Noyée dans les remous de l'ombre, Hélène enveloppa la verge apathique de Jean, qui promptement s'unit à la ligne de ses doigts. Tant de mois s'étaient écoulés depuis la dernière fois, des mois lointains pour des plaisirs lointains. Sous les phalanges d'Hélène, Ô Hélène, s'embrasait la volupté affamée, l'appétit grondant.

L'étreinte se renforça, elle alterna entre tendresse et passion. Sensuelle, lascive ; Ô Hélène, vestale, néréide, succube ; impudique, hérétique, envoûtante, obsédante…

Monstrueuse transcendance, elle le dévore jusqu'à la pulpe, jusqu'à la moelle, au noyau de son âme ; dénude ce corps de poussière d'où elle arrache la part céleste que les anges convoitent et que légions de créatures ont œuvré à détruire de leurs ongles d'azote. Enivré par le venin que ces mains sur son membre distillent, et c'est l'agonie la plus suave à laquelle il se livre avec rage. Agonie ! Agonie ! Oh ! que ne peut-il mourir de sa belle mort sous ces mains ? Il succombe pourtant. Ce râle, de sa bouche exhalé, n'est autre que l'écho de son glas. Goutte après goutte, docile esclave sent l'essence de la vie ruisseler hors de ses veines palpitantes dont le bleu s'efface, s'efface sous un liseré rubicond. Et à la catin parée de lumière de le sucer de la pointe d'une lippe juteuse. Telle est son eucharistie.
Quant à lui, voilà qu'il tombe à genoux. Il tombe, ce fortuné martyr, et de son poitrail jaillissent tristes suppliques : « À la coupe de mon corps, pour toi arqué et tendu, porte tes lèvres voraces. Bois, présage obscur descendu de l'Olympe ; bois ce bon, ce divin nectar ; goûte, ô toi ma Prêtresse, et délecte-toi du sucre interdit de ma substance. Ton nom est Femme, et ton sein porte les stigmates dévolus à ta race infâme et infinie, basse et bénie. Femme, je ne vis plus, ne m'endors que sur le souvenir que ton image daignera m'offrir. Baise-moi, bois-moi, dévore-moi ! Si tout me fuit comme un vain songe, ainsi soit-il. Je dormirai du sommeil du juste. »
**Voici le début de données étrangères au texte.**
Lemma operands_CR :
  decode_operand_16 u h Ity_CR = Some (mkOperands (c_r h) (c_r h) (c_rs2 h) (o_rs3 u) (o_imm u)).
Proof. by operands_of. Qed.
Lemma operands_CI :
  decode_operand_16 u h Ity_CI = Some (mkOperands (c_r h) (c_r h) (o_rs2 u) (o_rs3 u) (decode_imm_CI h)).
Proof. by operands_of. Qed.
Lemma operands_CA :
  decode_operand_16 u h Ity_CA = Some (mkOperands (c_r' h) (c_r' h) (c_rs2' h) (o_rs3 u) (o_imm u)).
Proof. by operands_of. Qed.
Lemma operands_CIW :
  decode_operand_16 u h Ity_CIW = Some (mkOperands (c_rs2' h) 2 (o_rs2 u) (o_rs3 u) (c_imm_4spn h)).
Proof. operands_of. do 2 f_equal. unfold c_imm_4spn. sum_of_fields. Qed.
Lemma operands_CL :
  decode_operand_16 u h Ity_CL =
  let f := c_funct3 h in
  let ops i := Some (mkOperands (c_rs2' h) (c_r' h) (o_rs2 u) (o_rs3 u) i) in
  if f =? 2 then ops (c_imm_w h) else if (f =? 1) || (f =? 3) then ops (c_imm_d h) else None.
Proof. operands_of. by rewrite imm_lw_eq, imm_ld_eq. Qed.
Lemma operands_CS :
  decode_operand_16 u h Ity_CS =
  let f := c_funct3 h in
  let ops i := Some (mkOperands (o_rd u) (c_r' h) (c_rs2' h) (o_rs3 u) i) in
  if f =? 6 then ops (c_imm_w h) else if (f =? 5) || (f =? 7) then ops (c_imm_d h) else None.
Proof. operands_of. by rewrite imm_lw_eq, imm_ld_eq. Qed.
Lemma operands_CSS :
  decode_operand_16 u h Ity_CSS =
  let f := c_funct3 h in
  Some (mkOperands (o_rd u) 2 (c_rs2 h) (o_rs3 u)
    (if f =? 6 then c_imm_swsp h else if (f =? 7) || (f =? 5) then c_imm_sdsp h else o_imm u)).
Proof.
  operands_of.
  assert (c_imm_swsp h = Z.lor (Z.shiftl (bits 32 h 8 7) 6) (Z.shiftl (bits 32 h 12 9) 2)) as ->
    by (symmetry; unfold c_imm_swsp; sum_of_fields).
  assert (c_imm_sdsp h = Z.lor (Z.shiftl (bits 32 h 9 7) 6) (Z.shiftl (bits 32 h 12 10) 3)) as ->
    by (symmetry; unfold c_imm_sdsp; sum_of_fields).
  rewrite ?(bits_field h 9 7) by (exact Hh || lia). reflexivity.
Qed.
Lemma operands_CB :
  decode_operand_16 u h Ity_CB =
  Some (mkOperands (c_r' h) (c_r' h) (o_rs2 u) (o_rs3 u)
    (if c_funct3 h =? 4 then if field h 10 2 =? 2 then u64 (c_imm h) else c_shamt h
     else u64 (c_imm_b h))).
Proof.
  unfold decode_operand_16. rewrite !(bits_field h 15 13), !(bits_field h 9 7), !(bits_field h 11 10)
    by (exact Hh || lia).
  change (field h 13 (15 - 13 + 1)) with (c_funct3 h).
  change (REG_C (field h 7 (9 - 7 + 1))) with (c_r' h). change (11 - 10 + 1) with 2. cbv zeta.
  rewrite <- imm_ci_eq. unfold imm_ci. rewrite shamt_eq.
  assert (u64 (c_imm_b h) = u64 (sext (Z.lor (Z.lor (Z.lor (Z.lor (Z.shiftl (bits 32 h 12 12) 8)
    (Z.shiftl (bits 32 h 6 5) 6)) (Z.shiftl (bits 32 h 2 2) 5)) (Z.shiftl (field h 10 2) 3))
    (Z.shiftl (bits 32 h 4 3) 1)) 9)) as ->
    by (symmetry; unfold c_imm_b; sum_of_fields).
  reflexivity.
Qed.
Lemma operands_CJ :
  decode_operand_16 u h Ity_CJ =
  Some (mkOperands (o_rd u) (o_rs1 u) (o_rs2 u) (o_rs3 u) (u64 (c_imm_j h))).
Proof.
  unfold decode_operand_16. do 2 f_equal. cbn [foldr].
  rewrite Z.lor_0_r.
  set (a := Z.shiftl (bits 32 h 12 12) 11). set (b := Z.shiftl (bits 32 h 11 11) 4).
  set (c := Z.shiftl (bits 32 h 10 9) 8). set (d := Z.shiftl (bits 32 h 8 8) 10).
  set (e := Z.shiftl (bits 32 h 7 7) 6). set (f := Z.shiftl (bits 32 h 6 6) 7).
  set (g := Z.shiftl (bits 32 h 5 3) 1). set (k := Z.shiftl (bits 32 h 2 2) 5).
  assert (Z.lor a (Z.lor b (Z.lor c (Z.lor d (Z.lor e (Z.lor f (Z.lor g k)))))) =
    Z.lor a (Z.lor d (Z.lor c (Z.lor f (Z.lor e (Z.lor k (Z.lor b g))))))) as ->.
  { apply Z.bits_inj'. intros n _. rewrite !Z.lor_spec. btauto. }
  subst a b c d e f g k. unfold c_imm_j. sum_of_fields.
Qed.
End Immediates.

(** ** Facts about the immediates *)

Lemma u64_zero x : - 2 ^ 17 <= x < 2 ^ 17 -> (u64 x =? 0) = (x =? 0).
Proof. intros Hx. apply eq_true_iff_eq. rewrite !Z.eqb_eq. unfold uwrap. lia. Qed.
Lemma scaled_zero x : (x * 2 ^ 12 =? 0) = (x =? 0).
Proof. apply eq_true_iff_eq. rewrite !Z.eqb_eq. lia. Qed.
Lemma c_imm_range h : - 2 ^ 5 <= c_imm h < 2 ^ 5.
Proof. by apply (swrap_range 6). Qed.
Lemma c_imm_16sp_range h : - 2 ^ 17 <= c_imm_16sp h < 2 ^ 17.
Proof. pose proof (swrap_range 10 (field h 12 1 * 2 ^ 9 + field h 3 2 * 2 ^ 7 + field h 5 1 * 2 ^ 6 +
  field h 2 1 * 2 ^ 5 + field h 6 1 * 2 ^ 4) ltac:(lia)). unfold c_imm_16sp. lia. Qed.
Lemma c_imm_lui_high h : c_imm_lui h = c_imm h * 2 ^ 12.
Proof.
  unfold c_imm_lui, c_imm. rewrite <- (Z.add_0_r (swrap 6 _ * _)), (swrap_high 6 12) by (lia || done).
  f_equal. lia.
Qed.

(** The offsets are small and unsigned. *)
Lemma c_imm_u64 h :
  u64 (c_imm_w h) = c_imm_w h /\ u64 (c_imm_d h) = c_imm_d h /\ u64 (c_imm_lwsp h) = c_imm_lwsp h /\
  u64 (c_imm_ldsp h) = c_imm_ldsp h /\ u64 (c_imm_swsp h) = c_imm_swsp h /\
  u64 (c_imm_sdsp h) = c_imm_sdsp h.
Proof.
  unfold c_imm_w, c_imm_d, c_imm_lwsp, c_imm_ldsp, c_imm_swsp, c_imm_sdsp.
  split_and!; apply uwrap_id; unfold fits; field_bounds h; lia.
Qed.
Lemma c_imm_4spn_zero h : field h 2 11 = 0 -> c_imm_4spn h = 0.
Proof. unfold c_imm_4spn, field. intros Hz. lia. Qed.

(** ** Instructions *)

Section Bodies.
Context {D : Type} `{PlatformLaws D} `{SoftFloat}.
Variables (u : operands) (h pc0 : Z) (m : mach D).
Hypothesis Hh : fits 32 h.
Hypothesis Hm : mach_ok m.
Hypothesis Hflags : softfloat_exceptionFlags m = 0.

Lemma W_set_0 v v' : W 0 v m = set_xreg 0 v' m.
Proof. by rewrite (W_set 0 v v). Qed.

Definition expands : Prop :=
  exists d, decode u h Compressed pc0 = Some d /\ exec_insn d m = c_exec h pc0 m.

Lemma expands_as name type ops :
  find_pattern h patterns_C = Some (name, type) -> decode_operand_16 u h type = Some ops ->
  exec_insn (mkDecodedInsn h Compressed name type ops pc0) m = c_exec h pc0 m -> expands.
Proof. intros Hp Ho Hx. eexists. split; [|exact Hx]. unfold decode. by rewrite Hp, Ho. Qed.

(** The tests on known numbers. *)
Ltac is_num t := lazymatch t with Z0 => idtac | Zpos _ => idtac end.
Ltac closed_tests :=
  repeat match goal with
    | |- context [?a =? ?b] =>
        is_num a; is_num b;
        let t := eval vm_compute in (a =? b) in change (a =? b) with t
    end; rewrite ?andb_false_r; cbn [andb orb negb].

(** The pattern in the class [(q, f)] that the further tests select, with the
    operands, then the expansion; the hypotheses give the values of the fields
    tested. *)
Ltac given :=
  repeat match goal with
    | E : quadrant h = _ |- _ => rewrite E
    | E : c_funct3 h = _ |- _ => rewrite E
    | E : field h _ _ = _ |- _ => rewrite E
    | E : c_r h = _ |- _ => rewrite E
    | E : c_rs2 h = _ |- _ => rewrite E
    | E : ?x <> ?y |- context [?x =? ?y] => rewrite (proj2 (Z.eqb_neq x y) E)
    end; closed_tests.
Ltac decodes q f name type ops :=
  eapply (expands_as name type);
  [ rewrite (find_class h q f) by assumption;
    let l := eval vm_compute in (List.filter (in_class q f) tests_C) in
    change (List.filter (in_class q f) tests_C) with l;
    cbn [List.find ct_more forallb test_ok];
    change (field h 7 5) with (c_r h); change (field h 2 5) with (c_rs2 h);
    given; reflexivity
  | rewrite ops by exact Hh; cbv zeta; given; reflexivity
  | unfold c_exec, expand, expand_0, expand_1, expand_2, expand_alu; given ].

(** The immediate of a CI instruction of the class. *)
Ltac ci q f := unfold d_imm; cbn [d_ops o_imm]; rewrite (imm_CI h Hh q f) by assumption; given.

Lemma class_1_0 : quadrant h = 1 -> c_funct3 h = 0 -> expands.
Proof.
  intros Hq Hf. destruct (Z.eq_dec (c_r h) 0) as [Hr|Hr].
  - decodes 1 0 rv_c_nop Ity_CI operands_CI. reflexivity.
  - decodes 1 0 rv_c_addi Ity_CI operands_CI.
    refine (acts_ri _ (pc0 + 2) (c_imm h) m Hm (fun a i => a + i) (fun a i => a + i) _).
    intros x _. ci 1 0. apply u64_add_imm.
Qed.

Lemma class_1_1 : quadrant h = 1 -> c_funct3 h = 1 -> expands.
Proof.
  intros Hq Hf. decodes 1 1 rv_c_addiw Ity_CI operands_CI.
  refine (acts_ri _ (pc0 + 2) (c_imm h) m Hm (fun a i => sext (bits 64 (a + i) 31 0) 32)
    (fun a i => s32 (a + i)) _).
  intros x _. ci 1 1. autorewrite with isa. apply s32_add_imm.
Qed.

Lemma class_1_2 : quadrant h = 1 -> c_funct3 h = 2 -> expands.
Proof.
  intros Hq Hf. decodes 1 2 rv_c_li Ity_CI operands_CI.
  unfold exec_insn, exec_c_li. cbn [d_iname]. ci 1 2. apply W_set. apply u64_u64.
Qed.

Lemma class_1_3 : quadrant h = 1 -> c_funct3 h = 3 -> expands.
Proof.
  intros Hq Hf. destruct (Z.eq_dec (c_r h) 2) as [Hr|Hr].
  - decodes 1 3 rv_c_addi16sp Ity_CI operands_CI.
    unfold exec_insn, exec_c_addi16sp. cbn [d_iname]. ci 1 3. rewrite u64_zero by apply c_imm_16sp_range.
    destruct (c_imm_16sp h =? 0); [done|].
    unfold bind. rewrite R_xval. apply W_set, u64_add_imm.
  - decodes 1 3 rv_c_lui Ity_CI operands_CI.
    unfold exec_insn, exec_c_lui. cbn [d_iname]. ci 1 3. unfold d_rd. cbn [d_ops o_rd]. given.
    destruct (Z.eqb_spec (c_r h) 0) as [Hz|Hz]; cbn [negb].
    + rewrite u64_zero by (pose proof (c_imm_range h); lia). destruct (c_imm h =? 0); [done|].
      rewrite Hz. by apply W_set_0.
    + rewrite c_imm_lui_high, u64_zero by (pose proof (c_imm_range h); lia).
      rewrite scaled_zero. destruct (c_imm h =? 0); [done|]. apply W_set, u64_u64.
Qed.

(** The body of an instruction on its operands. *)
Ltac body e :=
  unfold exec_insn; cbn [d_iname]; unfold e, d_imm, d_rd, d_rs1, d_rs2;
  cbn [d_ops d_pc o_rd o_rs1 o_rs2 o_imm]; given; unfold bind; rewrite ?R_xval.

(** The arithmetic of quadrant 1: the register, the operation, its second part. *)
Ltac alu_rr name f g :=
  decodes 1 4 name Ity_CA operands_CA;
  refine (acts_rr _ (pc0 + 2) 0 m Hm f g _); intros x y _ _; autorewrite with isa; reflexivity.

Lemma operands_N : fits 32 h -> decode_operand_16 u h Ity_N = Some u.
Proof. done. Qed.

Lemma shamt_shift x : Z.shiftl x (c_shamt h) = x * 2 ^ c_shamt h /\ Z.shiftr x (c_shamt h) = x / 2 ^ c_shamt h.
Proof.
  assert (0 <= c_shamt h) by (unfold c_shamt; field_bounds h; lia).
  by rewrite Z.shiftl_mul_pow2, Z.shiftr_div_pow2 by done.
Qed.

Lemma class_1_4 : quadrant h = 1 -> c_funct3 h = 4 -> expands.
Proof.
  intros Hq Hf.
  assert (field h 10 2 = 0 \/ field h 10 2 = 1 \/ field h 10 2 = 2 \/ field h 10 2 = 3) as Hop
    by (field_bounds h; lia).
  destruct Hop as [Ho|[Ho|[Ho|Ho]]].
  - decodes 1 4 rv_c_srli Ity_CB operands_CB. body @exec_c_srli. apply W_set. f_equal. apply shamt_shift.
  - decodes 1 4 rv_c_srai Ity_CB operands_CB. body @exec_c_srai. apply W_set. f_equal. apply shamt_shift.
  - decodes 1 4 rv_c_andi Ity_CB operands_CB. body @exec_c_andi. apply W_set.
    apply (u64_bitwise _ andb). intros. apply Z.land_spec.
  - assert (field h 5 2 = 0 \/ field h 5 2 = 1 \/ field h 5 2 = 2 \/ field h 5 2 = 3) as Hs
      by (field_bounds h; lia).
    assert (field h 12 1 = 0 \/ field h 12 1 = 1) as Hb by (field_bounds h; lia).
    destruct Hb as [Hb|Hb], Hs as [Hs|[Hs|[Hs|Hs]]].
    + alu_rr rv_c_sub (fun a b => a - b) (fun a b => a - b).
    + alu_rr rv_c_xor Z.lxor Z.lxor.
    + alu_rr rv_c_or Z.lor Z.lor.
    + alu_rr rv_c_and Z.land Z.land.
    + alu_rr rv_c_subw (fun a b => sext (bits 64 (a - b) 31 0) 32) (fun a b => s32 (a - b)).
    + alu_rr rv_c_addw (fun a b => sext (bits 64 (a + b) 31 0) 32) (fun a b => s32 (a + b)).
    + decodes 1 4 rv_inv Ity_N operands_N. reflexivity.
    + decodes 1 4 rv_inv Ity_N operands_N. reflexivity.
Qed.

(** Jumps and branches of quadrant 1. *)
Lemma class_1_5 : quadrant h = 1 -> c_funct3 h = 5 -> expands.
Proof.
  intros Hq Hf. decodes 1 5 rv_c_j Ity_CJ operands_CJ. body @exec_c_j.
  cbn [perform Sem.jal set_xreg Z.eqb]. unfold set_hart_pc, set_pc_to, bind, ret. by rewrite u64_add_imm.
Qed.
Lemma class_1_6 : quadrant h = 1 -> c_funct3 h = 6 -> expands.
Proof.
  intros Hq Hf. decodes 1 6 rv_c_beqz Ity_CB operands_CB. body @exec_c_beqz.
  cbn [perform Sem.beq branch_if]. unfold set_hart_pc, set_pc_to. by rewrite u64_add_imm.
Qed.
Lemma class_1_7 : quadrant h = 1 -> c_funct3 h = 7 -> expands.
Proof.
  intros Hq Hf. decodes 1 7 rv_c_bnez Ity_CB operands_CB. body @exec_c_bnez.
  cbn [perform Sem.bne branch_if]. unfold set_hart_pc, set_pc_to. by rewrite u64_add_imm.
Qed.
Sous la ronde des frôlements, l'extase découvrit son visage, et le corps de Jean fut submergé d'une vague de plaisir brûlant, pareil à un liquide empoisonné coulé dans son réseau veineux. Il en innerva chaque fibre de chaque ongle et chaque cheveu. Le cœur fut pris de vertiges. Et cette petite Mort, impropre à plus longtemps cacher son sourire, l'alimenta à son mamelon. L'extase, et derrière le brouillard amnésique disparurent pour une minute les vieux démons.

Le moment venu, Jean se libéra à contrecœur de sa langueur post-éjaculatoire et des doigts collants. Les ténèbres régnaient toujours sur la chambre, mais leur opacité s'essoufflait à mesure qu'il rassemblait ses esprits. Ce retour progressif à l'instant présent le troubla. Plus de draps pour l'envelopper, plus de souffle à son oreille ; Hélène n'était pas à sa gauche, sur lui ne laissait plus courir sa coquinerie. La fraicheur du parquet sous ses pieds lui confirma son impression : il se tenait debout, dans la chambre. Ses pupilles s'habituèrent à la pénombre, en sorte qu'elles distinguèrent par étape les contours des meubles à proximité. Dans son dos, le lit. Devant lui, le berceau d'Abel.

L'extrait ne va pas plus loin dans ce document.